# Work item
Below are the entries to work from; restate word for word the portion that opens with the line containing "polarity. *)" and closes with the line containing "intros Hnv Hcls", keeping both.

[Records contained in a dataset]
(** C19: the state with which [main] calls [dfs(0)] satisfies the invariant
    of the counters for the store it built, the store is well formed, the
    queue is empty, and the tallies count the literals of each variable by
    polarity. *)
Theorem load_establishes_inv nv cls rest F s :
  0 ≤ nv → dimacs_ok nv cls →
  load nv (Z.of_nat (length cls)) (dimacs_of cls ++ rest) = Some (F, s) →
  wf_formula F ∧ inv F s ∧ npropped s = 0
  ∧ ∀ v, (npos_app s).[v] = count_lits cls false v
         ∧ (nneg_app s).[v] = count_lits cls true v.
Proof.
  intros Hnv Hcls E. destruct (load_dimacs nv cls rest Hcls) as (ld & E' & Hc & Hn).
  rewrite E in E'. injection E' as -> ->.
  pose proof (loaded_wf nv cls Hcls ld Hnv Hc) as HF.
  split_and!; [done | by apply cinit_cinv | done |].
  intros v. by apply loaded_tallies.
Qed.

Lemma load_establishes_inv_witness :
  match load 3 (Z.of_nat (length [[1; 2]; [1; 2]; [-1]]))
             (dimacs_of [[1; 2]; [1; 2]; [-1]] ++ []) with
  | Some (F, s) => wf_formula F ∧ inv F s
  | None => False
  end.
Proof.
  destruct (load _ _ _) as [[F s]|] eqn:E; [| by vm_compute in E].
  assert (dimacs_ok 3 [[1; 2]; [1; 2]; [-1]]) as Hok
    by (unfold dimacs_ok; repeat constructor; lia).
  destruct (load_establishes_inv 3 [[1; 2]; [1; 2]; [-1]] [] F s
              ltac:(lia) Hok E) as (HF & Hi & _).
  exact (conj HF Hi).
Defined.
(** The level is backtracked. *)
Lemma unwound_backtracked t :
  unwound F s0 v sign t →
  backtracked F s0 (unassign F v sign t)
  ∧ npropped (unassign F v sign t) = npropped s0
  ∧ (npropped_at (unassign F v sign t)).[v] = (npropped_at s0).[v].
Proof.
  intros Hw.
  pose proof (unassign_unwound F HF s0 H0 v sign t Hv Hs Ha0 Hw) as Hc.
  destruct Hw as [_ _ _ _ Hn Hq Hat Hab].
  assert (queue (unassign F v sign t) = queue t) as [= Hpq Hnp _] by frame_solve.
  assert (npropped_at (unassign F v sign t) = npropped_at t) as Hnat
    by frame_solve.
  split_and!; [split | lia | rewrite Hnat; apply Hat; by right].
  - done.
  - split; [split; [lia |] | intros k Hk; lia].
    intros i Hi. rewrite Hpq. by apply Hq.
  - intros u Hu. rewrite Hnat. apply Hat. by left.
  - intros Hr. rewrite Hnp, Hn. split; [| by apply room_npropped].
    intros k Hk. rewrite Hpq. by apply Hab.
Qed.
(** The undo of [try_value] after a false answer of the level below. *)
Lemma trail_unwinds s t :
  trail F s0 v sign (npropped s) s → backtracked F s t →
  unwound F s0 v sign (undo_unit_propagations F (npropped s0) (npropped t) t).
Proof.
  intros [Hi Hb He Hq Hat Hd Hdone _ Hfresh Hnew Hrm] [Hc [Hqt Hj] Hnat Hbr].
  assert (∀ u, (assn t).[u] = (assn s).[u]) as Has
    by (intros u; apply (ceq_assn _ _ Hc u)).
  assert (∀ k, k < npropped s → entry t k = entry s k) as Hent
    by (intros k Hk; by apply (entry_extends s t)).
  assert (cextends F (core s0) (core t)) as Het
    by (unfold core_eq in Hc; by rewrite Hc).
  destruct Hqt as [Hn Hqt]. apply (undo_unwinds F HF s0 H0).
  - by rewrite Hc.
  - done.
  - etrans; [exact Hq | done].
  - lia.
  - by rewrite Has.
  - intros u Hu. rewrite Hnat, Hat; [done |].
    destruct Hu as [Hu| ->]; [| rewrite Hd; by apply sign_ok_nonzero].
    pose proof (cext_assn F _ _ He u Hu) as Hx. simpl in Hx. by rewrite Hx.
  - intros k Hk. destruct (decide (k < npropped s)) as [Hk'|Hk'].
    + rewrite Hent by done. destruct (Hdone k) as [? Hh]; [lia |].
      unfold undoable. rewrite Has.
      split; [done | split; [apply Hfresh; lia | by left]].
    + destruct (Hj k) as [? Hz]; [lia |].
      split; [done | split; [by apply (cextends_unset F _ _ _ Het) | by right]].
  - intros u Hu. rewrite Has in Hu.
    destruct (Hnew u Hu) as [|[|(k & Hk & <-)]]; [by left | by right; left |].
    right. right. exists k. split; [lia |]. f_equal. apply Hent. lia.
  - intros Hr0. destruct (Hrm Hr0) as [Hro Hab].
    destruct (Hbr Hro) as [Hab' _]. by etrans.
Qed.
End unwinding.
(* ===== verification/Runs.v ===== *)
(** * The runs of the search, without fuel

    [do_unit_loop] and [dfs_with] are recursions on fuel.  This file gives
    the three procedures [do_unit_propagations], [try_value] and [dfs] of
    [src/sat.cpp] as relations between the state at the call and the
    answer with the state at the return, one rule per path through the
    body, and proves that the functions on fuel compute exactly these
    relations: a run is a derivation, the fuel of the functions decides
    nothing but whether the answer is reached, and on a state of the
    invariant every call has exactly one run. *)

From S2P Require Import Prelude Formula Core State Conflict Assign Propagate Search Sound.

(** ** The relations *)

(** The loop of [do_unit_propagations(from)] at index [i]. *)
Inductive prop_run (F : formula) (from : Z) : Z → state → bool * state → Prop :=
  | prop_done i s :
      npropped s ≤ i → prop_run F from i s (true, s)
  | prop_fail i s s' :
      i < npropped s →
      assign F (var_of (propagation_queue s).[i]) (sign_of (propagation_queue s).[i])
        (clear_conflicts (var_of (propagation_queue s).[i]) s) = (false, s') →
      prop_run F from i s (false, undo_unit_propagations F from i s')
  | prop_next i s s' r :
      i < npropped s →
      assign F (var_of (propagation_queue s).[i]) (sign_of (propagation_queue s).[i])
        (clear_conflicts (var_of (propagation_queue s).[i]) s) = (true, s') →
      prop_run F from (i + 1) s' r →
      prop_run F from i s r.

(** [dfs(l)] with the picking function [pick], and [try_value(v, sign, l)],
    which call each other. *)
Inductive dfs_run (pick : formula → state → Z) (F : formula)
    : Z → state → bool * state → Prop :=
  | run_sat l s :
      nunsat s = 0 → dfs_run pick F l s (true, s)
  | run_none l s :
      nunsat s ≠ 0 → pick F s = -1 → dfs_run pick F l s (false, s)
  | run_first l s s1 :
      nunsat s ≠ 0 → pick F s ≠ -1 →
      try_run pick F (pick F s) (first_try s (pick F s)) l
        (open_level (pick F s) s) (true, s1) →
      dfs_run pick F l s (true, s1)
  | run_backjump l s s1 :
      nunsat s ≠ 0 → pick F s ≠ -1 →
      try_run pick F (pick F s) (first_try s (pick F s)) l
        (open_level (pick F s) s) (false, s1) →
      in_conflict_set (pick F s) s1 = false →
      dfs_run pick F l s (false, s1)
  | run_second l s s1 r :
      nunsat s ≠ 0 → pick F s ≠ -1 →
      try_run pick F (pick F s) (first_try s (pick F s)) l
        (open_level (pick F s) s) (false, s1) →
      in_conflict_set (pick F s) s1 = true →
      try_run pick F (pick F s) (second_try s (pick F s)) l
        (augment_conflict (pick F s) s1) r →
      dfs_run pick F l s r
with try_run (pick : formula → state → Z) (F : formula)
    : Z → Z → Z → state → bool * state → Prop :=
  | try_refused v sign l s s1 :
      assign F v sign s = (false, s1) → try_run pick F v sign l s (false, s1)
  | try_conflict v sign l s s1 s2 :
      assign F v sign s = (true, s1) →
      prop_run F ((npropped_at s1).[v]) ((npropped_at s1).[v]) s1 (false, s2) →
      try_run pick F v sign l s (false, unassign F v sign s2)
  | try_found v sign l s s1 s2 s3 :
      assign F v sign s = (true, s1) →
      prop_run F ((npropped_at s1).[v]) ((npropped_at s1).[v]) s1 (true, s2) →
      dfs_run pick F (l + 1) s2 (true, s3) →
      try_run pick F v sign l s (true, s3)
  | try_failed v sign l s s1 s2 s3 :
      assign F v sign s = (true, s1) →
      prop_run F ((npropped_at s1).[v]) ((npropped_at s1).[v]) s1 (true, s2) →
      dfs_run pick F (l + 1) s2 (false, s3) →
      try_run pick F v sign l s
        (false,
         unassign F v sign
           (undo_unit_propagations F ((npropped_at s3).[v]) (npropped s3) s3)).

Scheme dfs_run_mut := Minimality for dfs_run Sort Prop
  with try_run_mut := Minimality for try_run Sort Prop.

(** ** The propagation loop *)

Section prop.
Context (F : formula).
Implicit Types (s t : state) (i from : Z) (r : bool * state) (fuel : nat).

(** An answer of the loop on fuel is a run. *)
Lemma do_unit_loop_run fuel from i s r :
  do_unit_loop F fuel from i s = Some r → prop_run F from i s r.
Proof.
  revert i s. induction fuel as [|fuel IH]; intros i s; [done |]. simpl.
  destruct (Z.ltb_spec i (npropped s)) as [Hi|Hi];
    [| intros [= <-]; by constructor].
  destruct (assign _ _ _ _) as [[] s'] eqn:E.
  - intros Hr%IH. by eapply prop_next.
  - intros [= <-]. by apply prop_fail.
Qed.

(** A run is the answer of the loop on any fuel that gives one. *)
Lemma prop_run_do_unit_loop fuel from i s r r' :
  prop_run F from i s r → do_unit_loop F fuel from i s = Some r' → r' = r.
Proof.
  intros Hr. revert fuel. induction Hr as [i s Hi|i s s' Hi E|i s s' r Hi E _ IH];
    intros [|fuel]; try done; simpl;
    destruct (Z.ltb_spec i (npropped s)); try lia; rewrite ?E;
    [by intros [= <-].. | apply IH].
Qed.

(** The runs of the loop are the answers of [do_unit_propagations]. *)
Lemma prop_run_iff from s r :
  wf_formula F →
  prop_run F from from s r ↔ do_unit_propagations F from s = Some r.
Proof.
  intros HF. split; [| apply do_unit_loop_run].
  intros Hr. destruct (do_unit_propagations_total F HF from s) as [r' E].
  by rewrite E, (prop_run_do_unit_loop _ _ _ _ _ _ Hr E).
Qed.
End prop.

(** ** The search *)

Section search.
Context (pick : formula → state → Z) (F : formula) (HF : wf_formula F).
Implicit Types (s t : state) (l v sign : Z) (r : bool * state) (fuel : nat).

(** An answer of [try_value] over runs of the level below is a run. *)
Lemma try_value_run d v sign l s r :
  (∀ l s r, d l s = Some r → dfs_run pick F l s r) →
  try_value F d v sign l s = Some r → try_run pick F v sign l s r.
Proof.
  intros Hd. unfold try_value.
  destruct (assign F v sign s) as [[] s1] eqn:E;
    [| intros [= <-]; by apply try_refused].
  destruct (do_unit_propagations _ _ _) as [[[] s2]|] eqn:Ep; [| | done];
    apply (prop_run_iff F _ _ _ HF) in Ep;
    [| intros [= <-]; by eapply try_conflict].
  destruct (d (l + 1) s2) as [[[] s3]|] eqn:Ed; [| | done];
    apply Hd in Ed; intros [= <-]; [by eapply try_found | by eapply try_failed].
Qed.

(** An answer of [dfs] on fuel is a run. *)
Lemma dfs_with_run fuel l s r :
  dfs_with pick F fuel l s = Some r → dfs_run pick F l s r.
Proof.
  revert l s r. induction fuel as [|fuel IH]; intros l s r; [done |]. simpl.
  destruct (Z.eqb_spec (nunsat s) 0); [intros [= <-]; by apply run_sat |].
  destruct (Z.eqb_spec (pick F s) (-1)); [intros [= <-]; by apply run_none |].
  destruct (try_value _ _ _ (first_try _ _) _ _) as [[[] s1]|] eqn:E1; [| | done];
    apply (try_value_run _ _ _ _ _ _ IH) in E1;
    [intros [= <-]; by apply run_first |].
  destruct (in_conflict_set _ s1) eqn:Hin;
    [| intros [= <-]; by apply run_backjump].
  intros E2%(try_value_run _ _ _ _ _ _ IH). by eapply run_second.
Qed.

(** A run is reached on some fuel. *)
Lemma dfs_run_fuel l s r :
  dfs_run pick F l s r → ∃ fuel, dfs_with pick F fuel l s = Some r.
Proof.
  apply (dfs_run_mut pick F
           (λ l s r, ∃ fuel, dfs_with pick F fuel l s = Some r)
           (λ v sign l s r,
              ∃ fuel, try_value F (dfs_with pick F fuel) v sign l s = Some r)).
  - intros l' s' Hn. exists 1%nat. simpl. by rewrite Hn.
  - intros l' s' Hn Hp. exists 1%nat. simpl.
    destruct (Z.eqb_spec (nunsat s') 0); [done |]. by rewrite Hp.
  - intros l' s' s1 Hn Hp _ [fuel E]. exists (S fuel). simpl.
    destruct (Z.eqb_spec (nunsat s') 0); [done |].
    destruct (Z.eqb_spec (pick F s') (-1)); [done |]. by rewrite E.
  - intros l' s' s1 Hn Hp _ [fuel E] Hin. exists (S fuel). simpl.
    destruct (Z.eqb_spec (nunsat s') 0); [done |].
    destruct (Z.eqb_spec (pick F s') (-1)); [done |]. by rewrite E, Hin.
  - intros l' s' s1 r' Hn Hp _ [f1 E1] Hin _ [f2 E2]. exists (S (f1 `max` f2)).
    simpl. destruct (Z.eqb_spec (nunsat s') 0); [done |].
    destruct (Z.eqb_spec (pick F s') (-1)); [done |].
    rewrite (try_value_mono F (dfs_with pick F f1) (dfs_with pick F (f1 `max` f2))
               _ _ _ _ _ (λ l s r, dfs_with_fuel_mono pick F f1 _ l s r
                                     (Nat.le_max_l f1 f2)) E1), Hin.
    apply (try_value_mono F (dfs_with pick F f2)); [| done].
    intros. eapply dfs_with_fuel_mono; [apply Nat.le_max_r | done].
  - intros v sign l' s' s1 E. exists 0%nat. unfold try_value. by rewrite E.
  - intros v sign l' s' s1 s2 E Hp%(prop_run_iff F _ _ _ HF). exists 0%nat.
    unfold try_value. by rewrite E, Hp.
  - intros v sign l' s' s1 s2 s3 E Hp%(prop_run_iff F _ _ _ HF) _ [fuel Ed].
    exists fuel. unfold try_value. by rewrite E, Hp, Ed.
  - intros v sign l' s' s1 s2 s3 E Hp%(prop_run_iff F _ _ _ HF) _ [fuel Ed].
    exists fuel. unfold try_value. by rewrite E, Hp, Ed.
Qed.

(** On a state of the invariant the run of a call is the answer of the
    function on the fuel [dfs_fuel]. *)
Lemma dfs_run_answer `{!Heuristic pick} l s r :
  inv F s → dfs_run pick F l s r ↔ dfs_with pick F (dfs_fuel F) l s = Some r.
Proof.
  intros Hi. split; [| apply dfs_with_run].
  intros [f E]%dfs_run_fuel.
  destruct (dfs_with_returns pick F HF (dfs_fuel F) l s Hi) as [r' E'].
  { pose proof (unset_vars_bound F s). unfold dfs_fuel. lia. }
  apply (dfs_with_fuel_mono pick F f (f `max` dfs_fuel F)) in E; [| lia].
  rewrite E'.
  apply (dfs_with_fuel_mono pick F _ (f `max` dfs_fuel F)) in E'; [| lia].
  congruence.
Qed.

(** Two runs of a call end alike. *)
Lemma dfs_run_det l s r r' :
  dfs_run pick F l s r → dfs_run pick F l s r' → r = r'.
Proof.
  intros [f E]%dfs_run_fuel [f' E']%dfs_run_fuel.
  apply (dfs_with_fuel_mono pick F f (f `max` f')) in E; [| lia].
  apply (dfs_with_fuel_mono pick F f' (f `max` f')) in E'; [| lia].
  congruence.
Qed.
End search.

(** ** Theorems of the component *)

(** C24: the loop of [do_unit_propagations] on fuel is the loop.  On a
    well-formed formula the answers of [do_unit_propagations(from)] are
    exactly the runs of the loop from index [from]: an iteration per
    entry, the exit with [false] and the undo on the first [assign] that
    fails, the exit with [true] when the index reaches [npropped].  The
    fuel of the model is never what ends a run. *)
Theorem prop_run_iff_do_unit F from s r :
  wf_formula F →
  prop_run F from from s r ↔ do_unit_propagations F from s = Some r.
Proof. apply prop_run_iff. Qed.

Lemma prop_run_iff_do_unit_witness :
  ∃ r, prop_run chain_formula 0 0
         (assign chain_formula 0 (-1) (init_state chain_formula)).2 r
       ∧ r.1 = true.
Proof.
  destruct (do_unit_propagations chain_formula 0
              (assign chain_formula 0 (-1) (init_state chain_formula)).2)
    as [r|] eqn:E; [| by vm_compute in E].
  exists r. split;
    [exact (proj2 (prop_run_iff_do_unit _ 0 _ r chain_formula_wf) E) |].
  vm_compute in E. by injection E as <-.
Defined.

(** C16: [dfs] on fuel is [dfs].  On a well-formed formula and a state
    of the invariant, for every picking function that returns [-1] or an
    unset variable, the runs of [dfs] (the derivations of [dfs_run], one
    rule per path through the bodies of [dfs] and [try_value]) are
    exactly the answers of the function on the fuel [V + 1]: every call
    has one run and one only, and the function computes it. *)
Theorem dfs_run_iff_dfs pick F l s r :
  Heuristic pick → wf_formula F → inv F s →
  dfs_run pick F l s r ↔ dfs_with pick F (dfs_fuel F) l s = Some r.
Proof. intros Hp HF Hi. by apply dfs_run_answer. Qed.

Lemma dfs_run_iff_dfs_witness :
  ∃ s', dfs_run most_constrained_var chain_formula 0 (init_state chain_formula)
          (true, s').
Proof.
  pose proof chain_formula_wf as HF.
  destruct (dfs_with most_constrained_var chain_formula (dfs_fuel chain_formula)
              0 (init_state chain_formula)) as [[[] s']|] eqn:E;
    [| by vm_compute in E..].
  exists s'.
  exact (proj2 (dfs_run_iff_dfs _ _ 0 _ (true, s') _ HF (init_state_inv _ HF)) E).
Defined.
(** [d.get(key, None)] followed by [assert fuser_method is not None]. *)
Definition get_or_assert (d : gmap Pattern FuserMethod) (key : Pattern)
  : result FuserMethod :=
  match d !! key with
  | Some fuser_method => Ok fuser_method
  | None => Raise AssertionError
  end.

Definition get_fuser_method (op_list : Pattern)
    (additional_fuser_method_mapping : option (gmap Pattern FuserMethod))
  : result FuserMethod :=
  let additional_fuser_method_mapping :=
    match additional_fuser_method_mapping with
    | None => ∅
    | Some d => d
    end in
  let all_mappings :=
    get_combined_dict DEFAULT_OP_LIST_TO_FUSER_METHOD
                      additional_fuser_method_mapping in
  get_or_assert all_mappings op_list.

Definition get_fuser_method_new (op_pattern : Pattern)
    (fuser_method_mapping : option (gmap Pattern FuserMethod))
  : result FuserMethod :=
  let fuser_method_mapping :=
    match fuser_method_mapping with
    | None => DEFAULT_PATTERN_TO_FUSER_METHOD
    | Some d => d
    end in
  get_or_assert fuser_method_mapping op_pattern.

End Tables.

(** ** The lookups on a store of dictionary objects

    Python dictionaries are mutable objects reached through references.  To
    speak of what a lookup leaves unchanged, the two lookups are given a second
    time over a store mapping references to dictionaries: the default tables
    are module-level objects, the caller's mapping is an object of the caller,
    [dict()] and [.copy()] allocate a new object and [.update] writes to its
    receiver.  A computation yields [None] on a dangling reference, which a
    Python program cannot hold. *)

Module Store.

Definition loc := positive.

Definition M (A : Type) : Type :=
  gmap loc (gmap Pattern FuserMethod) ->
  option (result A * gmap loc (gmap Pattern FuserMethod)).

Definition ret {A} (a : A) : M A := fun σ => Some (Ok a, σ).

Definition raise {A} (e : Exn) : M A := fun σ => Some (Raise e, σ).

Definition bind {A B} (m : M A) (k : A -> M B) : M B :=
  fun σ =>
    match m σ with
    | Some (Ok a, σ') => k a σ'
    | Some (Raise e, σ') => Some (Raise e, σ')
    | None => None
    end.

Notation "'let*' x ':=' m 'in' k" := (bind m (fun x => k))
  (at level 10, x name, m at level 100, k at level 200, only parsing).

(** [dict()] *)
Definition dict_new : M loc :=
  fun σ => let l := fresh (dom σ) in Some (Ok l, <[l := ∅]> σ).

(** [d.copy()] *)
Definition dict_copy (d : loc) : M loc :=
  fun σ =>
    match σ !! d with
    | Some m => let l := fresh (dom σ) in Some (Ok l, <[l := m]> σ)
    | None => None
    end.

# Solution to the problem
    polarity. *)
Theorem load_establishes_inv nv cls rest F s :
  0 ≤ nv → dimacs_ok nv cls →
  load nv (Z.of_nat (length cls)) (dimacs_of cls ++ rest) = Some (F, s) →
  wf_formula F ∧ inv F s ∧ npropped s = 0
  ∧ ∀ v, (npos_app s).[v] = count_lits cls false v
         ∧ (nneg_app s).[v] = count_lits cls true v.
Proof.
  intros Hnv Hcls E. destruct (load_dimacs nv cls rest Hcls) as (ld & E' & Hc & Hn).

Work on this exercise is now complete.